LukeV1 created this revision.Jul 16 2019, 9:49 PM
LukeV1 edited the summary of this revision. (Show Details)

Successful build - Chance fights ever on the side of the prudent.

Link to build: https://jenkins.wildfiregames.com/job/docker-differential/102/display/redirect

wraitii added a reviewer: Restricted Owners Package.Jul 17 2019, 10:00 AM

Could you add a context to the patch?

Could you add a context to the patch?

Actually I wanted to do this already in the first place, but I couldn't figure out how to do this!
I'm using TortoiseSVN and can't find any setting there to increase the amount context lines written to patch files. Also the command line method in the wiki doesn't work for me (cli tools from TortoiseSVN are installed).
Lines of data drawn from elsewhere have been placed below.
(* ===== verification/Audits.v ===== *)
(** Browser audits as the service runs them ([internal/audit/audit.go]): the claim on
    a site, one run with its row, the history, the choice of the sites of a batch and
    the batch, whose runs share the two slots for browsers.

    A run is [Run], statement by statement; a batch interleaves the steps of its runs
    in any order.  What the browser makes of a page is a parameter. *)
From S2P Require Import Prelude GoStr SqlM FleetDb.
Open Scope string_scope.
Open Scope Z_scope.
Open Scope wf_scope.
Open Scope sql_scope.

(** ** Definitions *)

Record Result := mk_Result {
  rs_id : Z; rs_site : Z; rs_status : string; rs_perf : Z; rs_access : Z; rs_best : Z; rs_disc : Z;
  rs_findings : list string; rs_duration : Z; rs_url : string; rs_error : string; rs_created : Z; rs_started : Z }.
Definition no_result : Result := mk_Result 0 0 "" 0 0 0 0 [] 0 "" "" 0 0.

(** The tables [audit_runs], whose rows are what [History] makes of them, and
    [audit_settings], beside those of the fleet. *)
Record udb := mk_udb { ud_fleet : db; ud_runs : list Result; ud_settings : list (Z * bool) }.
Definition set_runs (l : list Result) (d : udb) : udb := mk_udb d.(ud_fleet) l d.(ud_settings).
Definition set_settings (l : list (Z * bool)) (d : udb) : udb := mk_udb d.(ud_fleet) d.(ud_runs) l.

Definition auditConcurrency : Z := 2.

(** *** The claims, by which a handler keeps a second audit of a site from starting *)

Definition Claim (site : Z) (infl : gset Z) : bool * gset Z := if bool_decide (site ∈ infl) then (false, infl) else (true, {[site]} ∪ infl).
Definition Release (site : Z) (infl : gset Z) : gset Z := infl ∖ {[site]}.

(** *** The statements of a run *)

Definition lookup_site (site : Z) : M udb string :=
  let* r := or_fail (query (fun d => find_first (fun s => (s.(s_id) =? site) && match s.(s_archived) with None => true | Some _ => false end) d.(ud_fleet).(sites))) "site not found" in
  match r with Some s => ret s.(s_url) | None => throw "site not found" end.
Definition insert_run (site now : Z) (d : udb) : option (Z * udb) :=
  if site_exists site d.(ud_fleet)
  then let id := fresh_id (map rs_id d.(ud_runs)) in
       Some (id, set_runs (d.(ud_runs) ++ [mk_Result id site "running" 0 0 0 0 [] 0 "" "" now now]) d)
  else None.
(** [res] with the identity of the run, and its error. *)
Definition finished (row site now : Z) (out : Result * option string) : Result :=
  let r := out.1 in
  let '(status, error) := match out.2 with Some e => ("failed", e) | None => (r.(rs_status), r.(rs_error)) end in
  mk_Result row site status r.(rs_perf) r.(rs_access) r.(rs_best) r.(rs_disc) r.(rs_findings) r.(rs_duration) r.(rs_url) error now r.(rs_started).
Definition update_run (r : Result) (d : udb) : udb :=
  set_runs (upd (fun x => x.(rs_id) =? r.(rs_id)) (fun x =>
    mk_Result x.(rs_id) x.(rs_site) r.(rs_status) r.(rs_perf) r.(rs_access) r.(rs_best) r.(rs_disc) r.(rs_findings) r.(rs_duration) r.(rs_url) r.(rs_error) x.(rs_created) x.(rs_started)) d.(ud_runs)) d.
Definition HistoryEnabled (site : Z) : M udb bool :=
  query (fun d => match find_first (fun x => x.1 =? site) d.(ud_settings) with Some x => x.2 | None => false end).
Definition forget_others (site row : Z) (d : udb) : udb := set_runs (del (fun x => (x.(rs_site) =? site) && negb (x.(rs_id) =? row)) d.(ud_runs)) d.

(** [Run], with what waiting for a slot ends in; it answers a result and an error. *)
Definition Run (site now : Z) (slot : result unit) (run : string -> Result * option string) : M udb (Result * option string) :=
  let* found := attempt (lookup_site site) in
  match found with
  | Err e => ret (no_result, Some e)
  | Ok url =>
      match slot with
      | Err e => ret (no_result, Some e)
      | Ok _ =>
          let* row := attempt (stmt (insert_run site now)) in
          match row with
          | Err e => ret (no_result, Some e)
          | Ok row =>
              let out := run url in
              let r := finished row site now out in
              ignore tt (exec (update_run r)) ;;;
              let* h := ignore false (HistoryEnabled site) in
              (if negb h && negb (r.(rs_status) =?s "running") then ignore tt (exec (forget_others site row)) else ret tt) ;;;
              ret (r, out.2)
          end
      end
  end.

(** *** Settings and reports *)

Definition SetHistory (site : Z) (on : bool) : M udb unit :=
  exec_opt (fun d => if site_exists site d.(ud_fleet) then Some (set_settings ((site, on) :: del (fun x => x.1 =? site) d.(ud_settings)) d) else None).
Definition newest_first (l : list Result) : list Result := sort_less (fun a b => b.(rs_id) <? a.(rs_id)) l.
Definition History (site : Z) : M udb (list Result) :=
  query (fun d => firstn 50 (newest_first (List.filter (fun r => r.(rs_site) =? site) d.(ud_runs)))).

(** *** Batches *)

Record BatchFilter := mk_filter { bf_search : string; bf_group : Z; bf_regex : string; bf_days : Z }.
Definition by_id (l : list site_row) : list site_row := sort_less (fun a b => a.(s_id) <? b.(s_id)) l.
Definition wanted (f : BatchFilter) (rx : option (string -> bool)) (s : site_row) : bool :=
  let q := to_lower (trim_space f.(bf_search)) in
  let hay := s.(s_name) ++ " " ++ s.(s_url) in
  if (0 <? f.(bf_group)) && negb (match s.(s_group) with Some g => g | None => 0 end =? f.(bf_group)) then false else
  if negb (q =?s "") && negb (contains (to_lower hay) q) then false else
  match rx with Some m => m hay | None => true end.
(** [Compile] is [regexp.Compile]. *)
Definition ResolveBatch (Compile : string -> result (string -> bool)) (org : Z) (f : BatchFilter) : M udb (list Z) :=
  let* rows := query (fun d => by_id (List.filter (fun s => match s.(s_archived) with None => true | Some _ => false end && s.(s_enabled) && (s.(s_org) =? org)) d.(ud_fleet).(sites))) in
  let* rx := lift (if trim_space f.(bf_regex) =?s "" then Ok None
                   else match Compile f.(bf_regex) with Ok m => Ok (Some m) | Err e => Err ("invalid regex: " ++ e) end) in
  ret (map s_id (List.filter (wanted f rx) rows)).

Definition owned (org : Z) (ids : list Z) (d : udb) : list Z :=
  map s_id (List.filter (fun s => (s.(s_org) =? org) && Zmem s.(s_id) ids) d.(ud_fleet).(sites)).
Definition filterOwned (org : Z) (ids : list Z) : M udb (list Z) :=
  match ids with [] => ret [] | _ => ignore [] (query (owned org ids)) end.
Any help on this would be appreciated :)

Stan added a subscriber: Stan.Jul 31 2019, 7:49 PM

I usually use svn diff -x -U5000 | clip.exe :)

LukeV1 updated this revision to Diff 9180.Aug 1 2019, 10:10 AM

Ahh! Thanks a lot. This did the trick - here is the full patch with context.
Maybe your cmd command could be added to the wiki page so others don't run in this trouble too?

Build failure - The Moirai have given mortals hearts that can endure.

Link to build: https://jenkins.wildfiregames.com/job/docker-differential/276/display/redirect

LukeV1 updated this revision to Diff 9181.Aug 1 2019, 10:19 AM

Successful build - Chance fights ever on the side of the prudent.

Link to build: https://jenkins.wildfiregames.com/job/docker-differential/277/display/redirect

Stan added a subscriber: Itms.EditedAug 1 2019, 3:56 PM
In D2088#89258, @LukeV1 wrote:

Ahh! Thanks a lot. This did the trick - here is the full patch with context.
Maybe your cmd command could be added to the wiki page so others don't run in this trouble too?

I'm not sure it works on every platform, maybe @Itms would know.

LukeV1 added a comment.Aug 4 2019, 2:49 PM

I'm not sure it works on every platform, maybe @Itms would know.

It won't since clip.exe is a windows tool...
But on the other hand the current solution in the wiki isn't working at all on windows with TortoiseSVN installed. So just adding this shouldn't be that bad :)

Stan added a comment.EditedAug 4 2019, 3:33 PM

Oh yeah but you could redirect it to a file as well "> file.diff" that should work on most platforms :)
I'm not sure why it doesn't work exactly though.

I believe most people use Arcanist anyway.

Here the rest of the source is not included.